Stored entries
(* ===== verification/RpcTcp.v ===== *)
(** * The TCP transport (dart/tcp/dart_rpc_tcp.c)

    The same interface as [RpcIb], over sockets.  A connection is a stream of
    bytes: a command has a fixed size, the data of a message follow it, and
    the service of the command reads them ([rpc_receive_direct]) from the
    stream on which the command came.  Nothing marks where a message begins,
    so both sides must agree on every byte.

    A socket is modelled by the bytes written and the bytes that arrive.  What
    the system calls return is taken from lists ([os]): every [send] and [recv]
    may move fewer bytes than asked for, [FIONREAD] may report that nothing has
    arrived yet, allocations and connections may fail.  At the end of its list
    a call does all it was asked to do.  Services and callbacks are trees of
    calls ([act]), so that they may depend on what the calls before returned. *)

From stdpp Require Import relations functions.
From S2P Require Import Prelude.

#[local] Open Scope Z_scope.

(** ** Results of calls *)

(** [Blocked]: waits for bytes that do not come.  [Undef]: memory that is not
    allocated is freed.  [NoFuel]: the bound of the model was reached. *)
Inductive run (A : Type) := Ran (a : A) | Blocked | Undef | NoFuel.
Arguments Ran {A}.
Arguments Blocked {A}.
Arguments Undef {A}.
Arguments NoFuel {A}.

#[export] Instance run_ret : MRet run := fun _ a => Ran a.
#[export] Instance run_bind : MBind run := fun _ _ f r =>
  match r with Ran a => f a | Blocked => Blocked | Undef => Undef | NoFuel => NoFuel end.

(** ** Sizes from the environment *)

(** [str_to_uint64]: the characters as codes; any other character gives 0. *)
Fixpoint str_to_uint64 (s : list Z) (res : Z) : Z :=
  match s with
  | [] => res
  | c :: s => if (48 <=? c) && (c <=? 57) then str_to_uint64 s (u64 (res * 10 + (c - 48))) else 0
  end.

(** [DATASPACES_TCP_WRITE_SIZE] and [DATASPACES_TCP_READ_SIZE] *)
Definition best_size (default : Z) (env : option (list Z)) : Z :=
  match env with Some s => str_to_uint64 s 0 | None => default end.

(** ** Sockets *)

(** The loop of [socket_send_bytes]: [script] are the results of [send].  The
    bytes written, the results left and the return code. *)
Fixpoint send_loop (fuel : nat) (best_write : Z) (script : list Z) (buffer : list Z) : run (list Z * list Z * Z) :=
  match buffer with
  | [] => Ran ([], script, 0)
  | _ =>
      match fuel with
      | O => NoFuel
      | S fuel =>
          let len := Z.min best_write (Z.of_nat (length buffer)) in
          let n := match script with n :: _ => n | [] => len end in
          if n <? 0 then Ran ([], tail script, -1)
          else
            let n := Z.to_nat (Z.min n len) in
            '(w, script, rc) ← send_loop fuel best_write (tail script) (drop n buffer);
            Ran (take n buffer ++ w, script, rc)
      end
  end.

Definition socket_send_bytes (best_write : Z) (script buffer : list Z) : run (list Z * list Z * Z) :=
  send_loop (length script + length buffer) best_write script buffer.

(** The loop of [socket_recv_bytes]: [inp] is what arrives on the connection,
    [script] the results of [recv]; 0 says that the peer closed it, and a
    [recv] of no bytes returns 0 too. *)
Fixpoint recv_loop (fuel : nat) (best_read : Z) (script inp : list Z) (size : nat) : run (list Z * list Z * list Z * Z) :=
  match size with
  | O => Ran ([], inp, script, 0)
  | _ =>
      match fuel with
      | O => NoFuel
      | S fuel =>
          let len := Z.min best_read (Z.of_nat size) in
          let n := match script with n :: _ => n | [] => len end in
          if (n <=? 0) || (len =? 0) then Ran ([], inp, tail script, -1)
          else
            match inp with
            | [] => Blocked
            | _ =>
                let n := Nat.min (length inp) (Z.to_nat (Z.min n len)) in
                '(d, rest, script, rc) ← recv_loop fuel best_read (tail script) (drop n inp) (size - n);
                Ran (take n inp ++ d, rest, script, rc)
            end
      end
  end.

Definition socket_recv_bytes (best_read : Z) (script inp : list Z) (size : nat) : run (list Z * list Z * list Z * Z) :=
  recv_loop size best_read script inp size.

(** ** Commands, peers and messages *)

(** [struct rpc_cmd], packed; the id is unsigned, the pad has [pad_size] bytes. *)
Record rpc_cmd := mk_cmd { c_cmd : Z; c_num_msg : Z; c_id : Z; c_pad : list Z }.

Definition set_cmd_id (c : rpc_cmd) (id : Z) : rpc_cmd := mk_cmd (c_cmd c) (c_num_msg c) (u32 id) (c_pad c).

(** The bytes of the struct, as they are sent. *)
Definition cmd_bytes (c : rpc_cmd) : list Z :=
  le_bytes 1 (c_cmd c) ++ le_bytes 1 (c_num_msg c) ++ le_bytes 4 (c_id c) ++ c_pad c.

Definition cmd_of_bytes (l : list Z) : rpc_cmd :=
  mk_cmd (le_val (take 1 l)) (le_val (take 1 (drop 1 l))) (le_val (take 4 (drop 2 l))) (drop 6 l).

(** [struct connection_info], packed *)
Record connection_info := mk_info { ci_cmp_type : Z; ci_id : Z; ci_app_id : Z; ci_app_size : Z }.

Definition info_bytes (i : connection_info) : list Z :=
  le_bytes 4 (u32 (ci_cmp_type i)) ++ le_bytes 4 (u32 (ci_id i)) ++ le_bytes 4 (u32 (ci_app_id i)) ++ le_bytes 4 (u32 (ci_app_size i)).

Inductive io_dir := io_none | io_send | io_receive | io_count.

(** Services and callbacks.  Messages have a number; [m] is the message of a
    call, allocated before.  A callback of a receiving call gets the bytes.
    The functions at the end take the return code. *)
Inductive act :=
  | a_ret (rc : Z)
  | a_alloc (k : option nat -> act)
  | a_free (m : nat) (k : act)
  | a_send (p m : nat) (cmd : rpc_cmd) (data : list Z) (cb : act) (k : Z -> act)
  | a_receive (p m : nat) (cmd : rpc_cmd) (size : nat) (cb : list Z -> act) (k : Z -> act)
  | a_send_direct (p m : nat) (data : list Z) (cb : act) (k : Z -> act)
  | a_receive_direct (p m : nat) (size : nat) (cb : list Z -> act) (k : Z -> act).

(** [struct rpc_request] with the fields of its message that are used. *)
Record rpc_request := mk_req {
  r_msg : nat; r_dir : io_dir; r_cmd : rpc_cmd; r_data : list Z; r_size : nat; r_cb : list Z -> act }.

(** [struct node_id]: [n_in] is what arrives on its socket, [n_out] what was
    written to it. *)
Record node_id := mk_node { n_id : Z; f_connected : bool; req_list : list rpc_request; n_in : list Z; n_out : list Z }.

Record os := mk_os { os_send : list Z; os_recv : list Z; os_avail : list bool; os_alloc : list bool; os_connect : list bool }.

(** [struct rpc_server] with the static variables of the file.  [t_live] are
    the messages that are allocated; [t_log] the commands the services were
    called for, the last one first, with the peer they came from and the data
    that were read for them. *)
Record rpc_server := mk_rpc {
  t_self : connection_info;
  t_peers : list node_id;
  best_write : Z; best_read : Z;
  t_live : list nat; t_next : nat;
  t_os : os;
  t_log : list (nat * rpc_cmd * list Z)
}.

Definition set_peers (s : rpc_server) (l : list node_id) : rpc_server :=
  mk_rpc (t_self s) l (best_write s) (best_read s) (t_live s) (t_next s) (t_os s) (t_log s).
Definition set_os (s : rpc_server) (o : os) : rpc_server :=
  mk_rpc (t_self s) (t_peers s) (best_write s) (best_read s) (t_live s) (t_next s) o (t_log s).
Definition set_live (s : rpc_server) (l : list nat) (n : nat) : rpc_server :=
  mk_rpc (t_self s) (t_peers s) (best_write s) (best_read s) l n (t_os s) (t_log s).
Definition set_log (s : rpc_server) (l : list (nat * rpc_cmd * list Z)) : rpc_server :=
  mk_rpc (t_self s) (t_peers s) (best_write s) (best_read s) (t_live s) (t_next s) (t_os s) l.
Definition set_peer (s : rpc_server) (p : nat) (n : node_id) : rpc_server := set_peers s (<[p := n]> (t_peers s)).

Definition set_reqs (n : node_id) (l : list rpc_request) : node_id := mk_node (n_id n) (f_connected n) l (n_in n) (n_out n).
Definition set_out (n : node_id) (l : list Z) : node_id := mk_node (n_id n) (f_connected n) (req_list n) (n_in n) l.
Definition set_in (n : node_id) (l : list Z) : node_id := mk_node (n_id n) (f_connected n) (req_list n) l (n_out n).
Definition set_connected (n : node_id) : node_id := mk_node (n_id n) true (req_list n) (n_in n) (n_out n).

Definition set_send (o : os) (l : list Z) : os := mk_os l (os_recv o) (os_avail o) (os_alloc o) (os_connect o).
Definition set_recv (o : os) (l : list Z) : os := mk_os (os_send o) l (os_avail o) (os_alloc o) (os_connect o).

(** A peer that is not in the table is outside the array. *)
Definition peer (s : rpc_server) (p : nat) : run node_id := match t_peers s !! p with Some n => Ran n | None => Undef end.

(** Results of allocations, [FIONREAD] and the calls that connect. *)
Definition draw_alloc (s : rpc_server) : rpc_server * bool :=
  let o := t_os s in
  (set_os s (mk_os (os_send o) (os_recv o) (os_avail o) (tail (os_alloc o)) (os_connect o)), default true (head (os_alloc o))).
Definition draw_avail (s : rpc_server) : rpc_server * bool :=
  let o := t_os s in
  (set_os s (mk_os (os_send o) (os_recv o) (tail (os_avail o)) (os_alloc o) (os_connect o)), default true (head (os_avail o))).
Definition draw_connect (s : rpc_server) : rpc_server * bool :=
  let o := t_os s in
  (set_os s (mk_os (os_send o) (os_recv o) (os_avail o) (os_alloc o) (tail (os_connect o))), default true (head (os_connect o))).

[Aim of the task]
Copy the records above exactly, from the first line through the line containing "A socket is", and include nothing else.

[Answer for this exercise]
(* ===== verification/RpcTcp.v ===== *)
(** * The TCP transport (dart/tcp/dart_rpc_tcp.c)

    The same interface as [RpcIb], over sockets.  A connection is a stream of
    bytes: a command has a fixed size, the data of a message follow it, and
    the service of the command reads them ([rpc_receive_direct]) from the
    stream on which the command came.  Nothing marks where a message begins,
    so both sides must agree on every byte.

    A socket is modelled by the bytes written and the bytes that arrive.  What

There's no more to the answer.